Shortly after Anvl’s public launch, we had our live and in person debut at the National Safety Council’s Congress & Expo in Houston, Texas. The ANVL team was able to connect with and meet hundreds of safety’s brightest individuals at the booth, at the event, and during sessions.

Top 3 Takeaways

1. The safety industry is hungry to evolve

We all knew from the data, but it was confirmed in Corrie Pitzer’s keynote on Tuesday, October 23rd, today’s safety numbers, and recordables are hitting a wall. The practices and policies put in place helped to drive down safety issues significantly in the past, but we still have a plateau that we just can’t break through using those old methods and tools.

Pitzer argued that there are three eras of safety. In “Safety 1”, he argues we paralyzed people with protection. It was too heavy and they couldn’t be effective, efficient, or safe.

In “Safety 2”, we started focusing on the new view of safety. Pitzer argues we are on the precipice of safety 2 today, but that it requires cultural change.

 

He went on to argue the value of challenging thinking at all levels of the organization, which maps directly to Anvl’s view on empowering the frontline worker to drive cultural, organizational, and safety change.


Pitzer took the room into the future, too, with a look at Safety 3, where we are able to build resilient cultures with invisible safety.

Anvl’s debut of a workforce-first, next-generational safety software solution is a tool that helps bring companies into Safety 2 today and shepherds them into Safety 3 in the future.

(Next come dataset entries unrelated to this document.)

(** The loop of [sim_value_from_index] writes the bits of [raw] from [bit] up. *)
Lemma from_index_loop_num fuel raw bit r w n :
  is_num r w n -> 0 <= raw < 2 ^ Z.of_nat fuel -> 0 <= bit -> n < 2 ^ bit ->
  is_num (from_index_loop fuel raw bit r) w ((n + raw * 2 ^ bit) mod 2 ^ w).
Proof.
  revert raw bit r n. induction fuel as [|fuel IH]; intros raw bit r n Hr Hraw Hbit Hn;
    pose proof (sv_uint_bounds r (in_wf _ _ _ Hr)) as Hb;
    rewrite (in_width _ _ _ Hr), (in_uint _ _ _ Hr) in Hb;
    pose proof (wf_width r (in_wf _ _ _ Hr)) as Hw; rewrite (in_width _ _ _ Hr) in Hw.
  { change (2 ^ Z.of_nat 0) with 1 in Hraw. replace raw with 0 by lia. simpl.
    rewrite Z.add_0_r, Z.mod_small by lia. done. }
  cbn [from_index_loop]. destruct (Z.eqb_spec raw 0) as [->|Hne].
  { rewrite Z.mul_0_l, Z.add_0_r, Z.mod_small by lia. done. }
  rewrite testbit_land_1. rewrite Nat2Z.inj_succ, Z.pow_succ_r in Hraw by lia.
  assert (0 < 2 ^ bit) by (apply Z.pow_pos_nonneg; lia).
  assert (raw = 2 * Z.shiftr raw 1 + (if Z.testbit raw 0 then 1 else 0)) as Eraw.
  { rewrite Z.bit0_odd. change (if Z.odd raw then 1 else 0) with (Z.b2z (Z.odd raw)).
    rewrite <- Z.div2_spec. apply Z.div2_odd. }
  assert (0 <= Z.shiftr raw 1 < 2 ^ Z.of_nat fuel) as Hs.
  { destruct (Z.testbit raw 0); lia. }
  assert (2 ^ (bit + 1) = 2 * 2 ^ bit) as Epow
    by (rewrite Z.pow_add_r by lia; lia).
  assert ((n + raw * 2 ^ bit) mod 2 ^ w =
    ((n + (if Z.testbit raw 0 then 2 ^ bit else 0)) + Z.shiftr raw 1 * 2 ^ (bit + 1)) mod 2 ^ w)
    as ->.
  { f_equal. rewrite Epow. rewrite Eraw at 1. destruct (Z.testbit raw 0); lia. }
  destruct (Z.testbit raw 0).
  - destruct (decide (bit < w)) as [Hlt|Hge].
    + apply IH; [|done|lia|lia].
      pose proof (set_bit_num r w n bit 1 Hr ltac:(lia)) as H1. simpl in H1. apply H1.
      apply Z.bounded_iff_bits_nonneg with bit; lia.
    + rewrite sim_val_set_bit_out by (rewrite (in_width _ _ _ Hr); lia).
      replace ((n + 2 ^ bit + Z.shiftr raw 1 * 2 ^ (bit + 1)) mod 2 ^ w)
        with ((n + Z.shiftr raw 1 * 2 ^ (bit + 1)) mod 2 ^ w).
      2: { replace (n + 2 ^ bit + Z.shiftr raw 1 * 2 ^ (bit + 1)) with
             ((n + Z.shiftr raw 1 * 2 ^ (bit + 1)) + 2 ^ (bit - w) * 2 ^ w).
           - by rewrite Z.mod_add by lia.
           - rewrite <- Z.pow_add_r by lia. replace (bit - w + w) with bit by lia. lia. }
      apply IH; [done|done|lia|lia].
  - rewrite Z.add_0_r. apply IH; [done|done|lia|lia].
Qed.

Lemma from_index_num value w :
  0 <= value < 2 ^ 32 -> 0 < w <= 256 ->
  is_num (sim_value_from_index value w) w (value mod 2 ^ w).
Proof.
  intros Hv Hw. unfold sim_value_from_index, u32. rewrite Z.mod_small by lia.
  assert (is_num (from_index_loop 32 value 0 (sim_val_zero w)) w (value mod 2 ^ w)) as H.
  { pose proof (from_index_loop_num 32 value 0 (sim_val_zero w) w 0 (zero_is_num w Hw)
      ltac:(lia) ltac:(lia) ltac:(lia)) as H.
    by rewrite Z.add_0_l, Z.mul_1_r in H. }
  by rewrite (mask_num _ _ _ H).
Qed.
Lemma eval_intrinsic_refw k w ew a b i j c d ws wi wc w' :
  refw a b ws -> opt_refw i j wi -> opt_refw c d wc ->
  type_intrinsic k w ew ws wi wc = Some w' ->
  refw (eval_intrinsic k w ew a i c) (eval_intrinsic k w ew b j d) w'.
Proof using Type.
  intros Ha Hi Hc Ht.
  pose proof (eval_counters_refw a b ws w Ha) as Hcnt.
  pose proof (eval_reduce_refw a b ws Ha) as (Hand & Hor & Hxor).
  destruct k; simpl in Ht.
  1-8: destruct wi as [wi|]; [|done]; simpl in Hi, Ht.
  1-4: apply ok_width_inv in Ht as [-> Ht]; apply mask_with_width_refw; [|done];
    apply op2_max_refw; auto using add_shape, mul_shape; intros;
    by apply add_mono || by apply mul_mono.
  - injection Ht as <-. exact (eval_gbit_refw _ _ _ _ ws wi Ha Hi).
  - destruct wc as [wc|]; [|done]. injection Ht as <-.
    exact (eval_sbit_refw _ _ _ _ ws wi Ha Hi _ _ wc Hc).
  - apply when_inv in Ht as [Hov%Z.leb_le [-> Ht]%ok_width_inv].
    exact (eval_gslice_refw _ _ _ _ ws wi Ha Hi _ _ Ht Hov).
  - destruct wc as [wc|]; [|done]. simpl in Ht.
    apply when_inv in Ht as [[H1%Z.ltb_lt H2%Z.leb_le]%andb_true_iff [= <-]].
    exact (eval_sslice_refw _ _ _ _ _ _ ws wi wc _ Ha Hi Hc (conj H1 H2)).
  - apply ok_width_inv in Ht as [-> Ht]. destruct (Hcnt Ht) as (O & B & P & L & C' & A). exact O.
  - apply ok_width_inv in Ht as [-> Ht]. destruct (Hcnt Ht) as (O & B & P & L & C' & A). exact B.
  - apply ok_width_inv in Ht as [-> Ht]. destruct (Hcnt Ht) as (O & B & P & L & C' & A). exact P.
  - apply ok_width_inv in Ht as [-> Ht]. destruct (Hcnt Ht) as (O & B & P & L & C' & A). exact L.
  - apply ok_width_inv in Ht as [-> Ht]. destruct (Hcnt Ht) as (O & B & P & L & C' & A). exact A.
  - apply ok_width_inv in Ht as [-> Ht]. destruct (Hcnt Ht) as (O & B & P & L & C' & A). exact C'.
  - apply when_inv in Ht as [Hw%Z.eqb_eq [= <-]]. exact (eval_reverse_refw _ _ _ _ Ha Hw).
  - apply when_inv in Ht as [Hw%Z.eqb_eq [= <-]]. exact (eval_bswap_refw _ _ _ _ Ha Hw).
  - injection Ht as <-. exact Hand.
  - injection Ht as <-. exact Hor.
  - injection Ht as <-. exact Hxor.
Qed.

Section Ordered.
Context (c1 c2 : C) (Hstore : store_refines c1 c2).

Local Notation expr_ok e :=
  (forall w, type_expr G M e = Some w -> refm (sim_eval_expr c1 e) (sim_eval_expr c2 e) w).
Definition parser_leave_expr_depth : PM E unit := fun p =>
  (tt, set_depth (jz_depth_leave (ps_expr_depth p)) p).

(** [parser_diag(...); return 0;] *)
Definition fail : PM E Z := _ ← parser_diag; mret 0.

(** Out of fuel. *)
Definition stuck : PM E Z := fun p => (0, set_stuck p).

Definition in_llong (x : Z) : bool := (- LLONG_MAX - 1 <=? x) && (x <=? LLONG_MAX).

(** The result of a signed operation whose exact value is [x]. *)
Definition signed (x : Z) : PM E Z := fun p =>
  if in_llong x then (x, p) else (i64 x, set_undefined p).
End Primitives.

(** ** The grammar *)

Section Grammar.
Context {E : Type} (resolve : string -> E -> Resolved E).

(** The identifier case, other than [clog2]. *)
Definition parse_name (name : string) : PM E Z := fun p =>
  let r := resolve name (ps_env p) in
  let p := mkPState (ps_lx p) (ps_cur p) (rs_error r) (ps_expr_depth p)
             (ps_undefined p || rs_undefined r) (ps_stuck p || rs_stuck r) (rs_env r) in
  if rs_error r =? 0 then let '(_, p) := advance p in (rs_value r, p) else (0, p).

Section Levels.
(** [fuel] bounds the chain of unary signs, [expr] is the recursive call. *)
Context (fuel : nat) (expr : PM E Z).

(** [expr], then a closing parenthesis and what [k] does with the value. *)
Definition parse_closed (k : Z -> PM E Z) : PM E Z :=
  v ← expr;
  p ← get_state;
  if negb (ps_error p =? 0) then mret 0
  else if negb (bool_decide (kind (ps_cur p) = TK_RPAREN)) then fail
  else _ ← advance; k v.

Definition parse_primary : PM E Z :=
  p ← get_state;
  if negb (ps_error p =? 0) then mret 0
  else
    match kind (ps_cur p) with
    | TK_INT => _ ← advance; mret (int_val (ps_cur p))
    | TK_IDENT =>
        if String.eqb (ident (ps_cur p)) "clog2" then
          _ ← advance;
          p ← get_state;
          if negb (bool_decide (kind (ps_cur p) = TK_LPAREN)) then fail
          else
            _ ← advance;
            parse_closed (fun arg =>
              if arg <=? 0 then fail else mret (eval_clog2_positive arg))
        else parse_name (ident (ps_cur p))
    | TK_LPAREN => _ ← advance; parse_closed mret
    | _ => fail
    end.

Fixpoint parse_unary (fuel : nat) : PM E Z :=
  p ← get_state;
  if negb (ps_error p =? 0) then mret 0
  else
    match kind (ps_cur p) with
    | TK_PLUS | TK_MINUS =>
        match fuel with
        | O => stuck
        | S fuel' =>
            _ ← advance;
            refused ← parser_enter_expr_depth;
            if (refused : bool) then mret 0
            else
              v ← parse_unary fuel';
              _ ← parser_leave_expr_depth;
              if bool_decide (kind (ps_cur p) = TK_MINUS) then signed (- v) else mret v
        end
    | _ => parse_primary
    end.

(** The loop of the left-associative levels: while the token is an
    operator of the level, read the right operand and combine. *)
Fixpoint binary_loop (n : nat) (operator : TokenKind -> option (Z -> Z -> PM E Z))
    (operand : PM E Z) (left : Z) : PM E Z :=
  p ← get_state;
  if negb (ps_error p =? 0) then mret left
  else
    match operator (kind (ps_cur p)) with
    | None => mret left
    | Some op =>
        match n with
        | O => stuck
        | S n' =>
            _ ← advance;
            right ← operand;
            p ← get_state;
            if negb (ps_error p =? 0) then mret 0
            else
              left ← op left right;
              p ← get_state;
              if negb (ps_error p =? 0) then mret 0
              else binary_loop n' operator operand left
        end
    end.

(** One level: the first operand, then the loop, with a round for each
    remaining character and one more. *)
Definition parse_level (operator : TokenKind -> option (Z -> Z -> PM E Z))
    (operand : PM E Z) : PM E Z :=
  left ← operand;
  p ← get_state;
  binary_loop (S (String.length (ps_lx p))) operator operand left.

Definition mul_operator (k : TokenKind) : option (Z -> Z -> PM E Z) :=
  match k with
  | TK_STAR => Some (fun l r => signed (l * r))
  | TK_SLASH => Some (fun l r => if r =? 0 then fail else signed (Z.quot l r))
  | TK_PERCENT => Some (fun l r =>
      if r =? 0 then fail
      else _ ← signed (Z.quot l r); mret (Z.rem l r))
  | _ => None
  end.

Definition parse_multiplicative : PM E Z := parse_level mul_operator (parse_unary fuel).

Definition add_operator (k : TokenKind) : option (Z -> Z -> PM E Z) :=
  match k with
  | TK_PLUS => Some (fun l r => signed (l + r))
  | TK_MINUS => Some (fun l r => signed (l - r))
  | _ => None
  end.

Definition parse_additive : PM E Z := parse_level add_operator parse_multiplicative.

(** A left shift of a negative number is undefined as well. *)
Definition shift_left (l sh : Z) : PM E Z :=
  if l <? 0 then fun p => (i64 (Z.shiftl l sh), set_undefined p)
  else signed (Z.shiftl l sh).

Definition shift_operator (k : TokenKind) : option (Z -> Z -> PM E Z) :=
  let checked (f : Z -> Z -> PM E Z) (l r : Z) : PM E Z :=
    if r <? 0 then fail else if 63 <? r then fail else f l r in
  match k with
  | TK_SHL => Some (checked shift_left)
  | TK_SHR => Some (checked (fun l r => mret (i64 (Z.shiftr (u64 l) r))))
  | TK_ASHR => Some (checked (fun l r => mret (Z.shiftr l r)))
  | _ => None
  end.

Definition parse_shift : PM E Z := parse_level shift_operator parse_additive.

(** An operator that yields a truth value. *)
Definition truth_op (f : Z -> Z -> bool) : option (Z -> Z -> PM E Z) :=
  Some (fun l r => mret (bool_to_int (f l r))).

Definition rel_operator (k : TokenKind) : option (Z -> Z -> PM E Z) :=
  match k with
  | TK_LT => truth_op Z.ltb
  | TK_LE => truth_op Z.leb
  | TK_GT => truth_op Z.gtb
  | TK_GE => truth_op Z.geb
  | _ => None
  end.

Definition parse_relational : PM E Z := parse_level rel_operator parse_shift.

Definition eq_operator (k : TokenKind) : option (Z -> Z -> PM E Z) :=
  match k with
  | TK_EQEQ => truth_op Z.eqb
  | TK_NEQ => truth_op (fun l r => negb (l =? r))
  | _ => None
  end.

Definition parse_equality : PM E Z := parse_level eq_operator parse_relational.

Definition and_operator (k : TokenKind) : option (Z -> Z -> PM E Z) :=
  match k with
  | TK_AND_AND => truth_op (fun l r => negb (l =? 0) && negb (r =? 0))
  | _ => None
  end.

Definition parse_logical_and : PM E Z := parse_level and_operator parse_equality.

Definition or_operator (k : TokenKind) : option (Z -> Z -> PM E Z) :=
  match k with
  | TK_OR_OR => truth_op (fun l r => negb (l =? 0) || negb (r =? 0))
  | _ => None
  end.

Definition parse_logical_or : PM E Z := parse_level or_operator parse_logical_and.
End Levels.

Fixpoint parse_expr (fuel : nat) : PM E Z :=
  match fuel with
  | O => stuck
  | S fuel' =>
      refused ← parser_enter_expr_depth;
      if (refused : bool) then mret 0
      else
        value ← parse_logical_or fuel (parse_expr fuel');
        _ ← parser_leave_expr_depth;
        mret value
  end.
End Grammar.
(* ===== verification/ConstEvalTotal.v ===== *)
(** * The constant evaluator terminates

    The fuel never runs out: nesting is bounded by the depth limit, and every
    round of a loop consumes a token.  Along the way every value stays in the
    range of [long long]. *)

From S2P Require Import Prelude Util CString ConstEval.

Local Open Scope Z_scope.

(** ** The lexer consumes *)

Lemma skip_ws_length p : (String.length (skip_ws p) <= String.length p)%nat.
Proof. induction p as [|c p IH]; simpl; [lia|]. destruct (isspace c); simpl; lia. Qed.

Lemma lex_int_length p v : (String.length (lex_int p v).2 <= String.length p)%nat.
Proof.
  revert v. induction p as [|c p IH]; intros v; simpl; [lia|].
  destruct (Ascii.eqb c "_"); [specialize (IH v); lia|].
  destruct (isdigit c); [|simpl; lia].
  match goal with |- context [lex_int p ?x] => specialize (IH x) end. lia.
Qed.

Lemma lex_ident_length p : (String.length (lex_ident p).2 <= String.length p)%nat.
Proof.
  induction p as [|c p IH]; simpl; [lia|]. destruct (is_ident_char c); [|simpl; lia].
  destruct (lex_ident p). simpl in *. lia.
Qed.

Lemma skip_string_length p : (String.length (skip_string p) <= String.length p)%nat.
Proof. induction p as [|c p IH]; simpl; [lia|]. destruct (code c =? 34); simpl; lia. Qed.

Lemma peek_is_length c p q : peek_is c p = Some q -> (String.length q < String.length p)%nat.
Proof. destruct p as [|d p]; simpl; [done|]. destruct (Ascii.eqb d c); [intros [= ->]; lia|done]. Qed.

Lemma lex_switch_length c p : (String.length (lex_switch c p).2 <= String.length p)%nat.
Proof.
  unfold lex_switch.
  repeat match goal with
  | |- context [if ?b then _ else _] => destruct b; simpl; try lia
  | |- context [match peek_is ?d ?q with _ => _ end] =>
      destruct (peek_is d q) eqn:?; simpl; try lia
  | H : peek_is _ _ = Some _ |- _ => apply peek_is_length in H
  end; pose proof (skip_string_length p); lia.
Qed.

(** A token, unless the input is empty or blank, takes a character. *)
Lemma lex_one_length p :
  kind (lex_one p).1 <> TK_EOF -> (String.length (lex_one p).2 < String.length p)%nat.
Proof.
  unfold lex_one. pose proof (skip_ws_length p) as Hws. destruct (skip_ws p) as [|c q]; [done|].
  simpl in Hws. destruct (isdigit c) eqn:Ed.
  - intros _. simpl. rewrite Ed. destruct (Ascii.eqb_spec c "_") as [->|]; [done|].
    match goal with |- context [lex_int q ?x] => pose proof (lex_int_length q x) end.
    destruct (lex_int q _). simpl in *. lia.
  - destruct (is_ident_start c) eqn:Ei.
    + intros _. simpl. assert (is_ident_char c = true) as ->.
      { unfold is_ident_start, is_ident_char, isalnum in *.
        destruct (isalpha c), (isdigit c), (Ascii.eqb c "_"); done. }
      pose proof (lex_ident_length q). destruct (lex_ident q). simpl in *. lia.
    + intros _. pose proof (lex_switch_length c q). lia.
Qed.

(** Integer tokens are in range. *)
Lemma lex_int_range p v : 0 <= v <= LLONG_MAX -> 0 <= (lex_int p v).1 <= LLONG_MAX.
Proof.
  revert v. induction p as [|c p IH]; intros v Hv; simpl; [done|].
  destruct (Ascii.eqb c "_"); [by apply IH|].
  destruct (isdigit c) eqn:Ed; [|done]. apply IH.
  unfold isdigit, in_codes in Ed. unfold LLONG_MAX in *. rewrite Z.quot_div_nonneg by lia.
  destruct (Z.ltb_spec ((9223372036854775807 - (code c - 48)) / 10) v) as [|Hle]; [lia|].
  pose proof (Z.mul_div_le (9223372036854775807 - (code c - 48)) 10 ltac:(lia)). lia.
Qed.

Lemma lex_switch_int_val c p : int_val (lex_switch c p).1 = 0.
Proof.
  unfold lex_switch.
  repeat match goal with
  | |- context [if ?b then _ else _] => destruct b; try reflexivity
  | |- context [match ?o with Some _ => _ | None => _ end] => destruct o; try reflexivity
  end.
Qed.

Lemma lex_one_range p : 0 <= int_val (lex_one p).1 <= LLONG_MAX.
Proof.
  unfold lex_one. destruct (skip_ws p) as [|c q]; [done|].
  destruct (isdigit c).
  - pose proof (lex_int_range (String c q) 0 ltac:(done)). by destruct (lex_int _ 0).
  - destruct (is_ident_start c); [by destruct (lex_ident _)|]. by rewrite lex_switch_int_val.
Qed.

(** ** Runs *)

(** What is left to read: nothing after [TK_EOF]. *)
Definition remaining {E} (p : PState E) : nat :=
  if bool_decide (kind (ps_cur p) = TK_EOF) then O else S (String.length (ps_lx p)).

Definition llong (x : Z) : Prop := - LLONG_MAX - 1 <= x <= LLONG_MAX.

Lemma i64_llong x : llong (i64 x).
Proof.
  unfold llong, i64, swrap, LLONG_MAX.
  pose proof (Z.mod_pos_bound (x + 2 ^ (64 - 1)) (2 ^ 64) ltac:(done)). lia.
Qed.

Section Runs.
Context {E : Type} (I : E -> Prop).

(** Not stuck, the environment in shape, the depth within its limit. *)
Record good (p : PState E) : Prop := {
  gd_stuck : ps_stuck p = false;
  gd_env : I (ps_env p);
  gd_depth : 0 <= ps_expr_depth p <= 512;
  gd_token : llong (int_val (ps_cur p))
}.

(** [m] runs well from [p] and gives a result in [Q]; the depth is
    restored, and no input comes back. *)
Record runs {A} (m : PM E A) (p : PState E) (Q : A -> Prop) : Prop := {
  rn_good : good (m p).2;
  rn_depth : ps_expr_depth (m p).2 = ps_expr_depth p;
  rn_remaining : (remaining (m p).2 <= remaining p)%nat;
  rn_result : Q (m p).1
}.

Lemma runs_ret {A} (a : A) p (Q : A -> Prop) : good p -> Q a -> runs (mret a) p Q.
Proof using Type. by constructor. Qed.

Lemma runs_bind {A B} (m : PM E A) (f : A -> PM E B) p (Q : A -> Prop) (R : B -> Prop) :
  runs m p Q ->
  (forall a q, good q -> ps_expr_depth q = ps_expr_depth p -> (remaining q <= remaining p)%nat ->
     Q a -> runs (f a) q R) ->
  runs (m ≫= f) p R.
Proof using Type.
  intros [H1 H2 H3 H4] Hf. unfold mbind, PM_bind. destruct (m p) as [a q] eqn:Em. simpl in *.
  destruct (Hf a q H1 H2 H3 H4) as [F1 F2 F3 F4]. constructor; unfold mbind, PM_bind;
    rewrite Em; [done|congruence|lia|done].
Qed.

Lemma runs_get {B} (f : PState E -> PM E B) p (R : B -> Prop) :
  runs (f p) p R -> runs (get_state ≫= f) p R.
Proof using Type. intros [H1 H2 H3 H4]. by constructor. Qed.

Lemma runs_diag p : good p -> runs parser_diag p (fun _ => True).
Proof using Type.
  intros [H1 H2 H3 H4]. unfold parser_diag.
  constructor; simpl; destruct (ps_error p =? 0); done.
Qed.

Lemma runs_fail p : good p -> runs fail p llong.
Proof using Type.
  intros Hp. eapply runs_bind; [by apply runs_diag|]. intros. by apply runs_ret.
Qed.

Lemma advance_eof (p : PState E) : kind (ps_cur p) = TK_EOF -> advance p = (tt, p).
Proof using Type. unfold advance. by intros ->. Qed.

Lemma advance_next (p : PState E) :
  kind (ps_cur p) <> TK_EOF ->
  advance p = (tt, set_lx (lex_one (ps_lx p)).2 (lex_one (ps_lx p)).1 p).
Proof using Type.
  unfold advance. intros H. destruct (lex_one (ps_lx p)). by destruct (kind (ps_cur p)).
Qed.

(** Advancing past a token that is not the end consumes. *)
Lemma runs_advance p :
  good p -> runs advance p (fun _ => True) /\
  (kind (ps_cur p) <> TK_EOF -> (remaining (advance p).2 < remaining p)%nat).
Proof using Type.
  intros Hp. pose proof Hp as [H1 H2 H3 H4].
  destruct (decide (kind (ps_cur p) = TK_EOF)) as [Ek|Ek].
  { rewrite (advance_eof p Ek). split; [|done]. constructor; rewrite ?(advance_eof p Ek); done. }
  pose proof (lex_one_length (ps_lx p)) as Hl. pose proof (lex_one_range (ps_lx p)) as Hr.
  assert (remaining (advance p).2 < remaining p)%nat as Hlt.
  { rewrite (advance_next p Ek). unfold remaining.
    rewrite (bool_decide_eq_false_2 (kind (ps_cur p) = TK_EOF)) by done. simpl.
    case_bool_decide as E1; [lia|]. specialize (Hl E1). lia. }
  split; [|done]. constructor; [|by rewrite (advance_next p Ek)|lia|done].
  rewrite (advance_next p Ek). constructor; try done. simpl. unfold llong, LLONG_MAX in *. lia.
Qed.

(** [advance] before [m], from a token that is not the end. *)
Lemma runs_advance_then {B} (m : PM E B) p (R : B -> Prop) :
  good p -> kind (ps_cur p) <> TK_EOF ->
  (forall q, good q -> ps_expr_depth q = ps_expr_depth p -> (remaining q < remaining p)%nat ->
     runs m q R) ->
  runs (_ ← (advance : PM E unit); m) p R.
Proof using Type.
  intros Hp Hk Hm. destruct (runs_advance p Hp) as [[A1 A2 A3 A4] Hlt]. specialize (Hlt Hk).
  unfold mbind, PM_bind. destruct (advance p) as [u q] eqn:Ea. simpl in *.
  destruct (Hm q A1 A2 Hlt) as [F1 F2 F3 F4].
  constructor; unfold mbind, PM_bind; rewrite Ea; [done|congruence|lia|done].
Qed.

Lemma runs_signed x p : good p -> runs (signed x) p llong.
Proof using Type.
  intros [H1 H2 H3 H4]. unfold signed. destruct (in_llong x) eqn:Ex.
  - constructor; rewrite ?Ex; try done. unfold in_llong in Ex. unfold llong. simpl. lia.
  - constructor; rewrite ?Ex; try done. apply i64_llong.
Qed.

Lemma enter_depth (p : PState E) :
  parser_enter_expr_depth p =
  if 512 <=? ps_expr_depth p then (true, (parser_diag p).2)
  else (false, set_depth (ps_expr_depth p + 1) p).
Proof using Type.
  unfold parser_enter_expr_depth, jz_depth_enter_checked.
  change (jz_input_limit_value JZ_LIMIT_CONST_EVAL_DEPTH) with 512. cbn [Z.eqb orb].
  by destruct (512 <=? ps_expr_depth p).
Qed.

(** Entering a level, unless refused, and leaving it restore the depth. *)
Lemma runs_nested {A B} (m : PM E A) (f : A -> PM E B) (d : B) p (Q : A -> Prop) (R : B -> Prop) :
  good p -> R d ->
  (forall q, good q -> ps_expr_depth q = ps_expr_depth p + 1 -> (remaining q <= remaining p)%nat ->
     runs m q Q) ->
  (forall v q, good q -> Q v -> runs (f v) q R) ->
  runs (refused ← parser_enter_expr_depth;
        if (refused : bool) then mret d
        else v ← m; _ ← parser_leave_expr_depth; f v) p R.
Proof using Type.
  intros Hp Hd Hm Hf. pose proof Hp as [H1 H2 H3 H4].
  assert (forall {C} (k : bool -> PM E C), (refused ← parser_enter_expr_depth; k refused) p =
    if 512 <=? ps_expr_depth p then k true (parser_diag p).2
    else k false (set_depth (ps_expr_depth p + 1) p)) as Hk.
  { intros C k. unfold mbind, PM_bind. rewrite enter_depth. by destruct (512 <=? _). }
  destruct (Z.leb_spec 512 (ps_expr_depth p)) as [Hge|Hlt].
  - destruct (runs_diag p Hp) as [D1 D2 D3 _].
    constructor; rewrite Hk; destruct (Z.leb_spec 512 (ps_expr_depth p)); try lia; done.
  - set (q := set_depth (ps_expr_depth p + 1) p) in *.
    assert (good q) as Hq by (constructor; try done; simpl; lia).
    destruct (Hm q Hq eq_refl ltac:(done)) as [M1 M2 M3 M4].
    destruct (m q) as [v r] eqn:Em. cbn [fst snd] in *. change (ps_expr_depth q) with (ps_expr_depth p + 1) in M2.
    set (r' := set_depth (ps_expr_depth p) r).
    assert (good r') as Hr' by (destruct M1; constructor; try done; simpl; lia).
    assert (((v ← m; _ ← parser_leave_expr_depth; f v) : PM E B) q = f v r') as Hrun.
    { unfold mbind, PM_bind, parser_leave_expr_depth. rewrite Em, M2. unfold jz_depth_leave.
      destruct (Z.ltb_spec 0 (ps_expr_depth p + 1)); [|lia].
      by replace (ps_expr_depth p + 1 - 1) with (ps_expr_depth p) by lia. }
    destruct (Hf v r' Hr' M4) as [F1 F2 F3 F4].
    constructor; rewrite Hk; destruct (Z.leb_spec 512 (ps_expr_depth p)); try lia; rewrite Hrun;
      try done. change (remaining r') with (remaining r) in F3.
    change (remaining q) with (remaining p) in M3. lia.
Qed.
End Runs.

2. Safety is a cross-functional need.

Just like businesses are learning today about security needing to be everyone’s job, safety is another role that has to transition from a silo-ed business unit into everyone’s job in order to drive change.

We spoke with operational leaders, safety leaders, business leaders, financial leaders, and each business that was undergoing an evolution into next-generation safety understood the need for buy-in from everyone, from the front-line through the technology organization, through the operational organization, to the head of the business.

Great companies recognize that being the best in safety keeps workers safe, engaged, and working on your core products and keeping you innovative.

3. Drive your safety organization forward when you test with innovative partners

The NSC expo floor, the Campbell Institute sessions, Executive Forums, and the general talk at the conference encouraged safety leaders to experiment, test, pilot and embrace innovation through trial and error.  

Challenge your team, and yourself to step out of your traditional methods and look to new approaches to solve problems that you can pilot with innovative partners.

It’s going to be an exciting ride over the next several years of safety innovation and technology fast-forwards the drive forward and opens up numerous possibilities.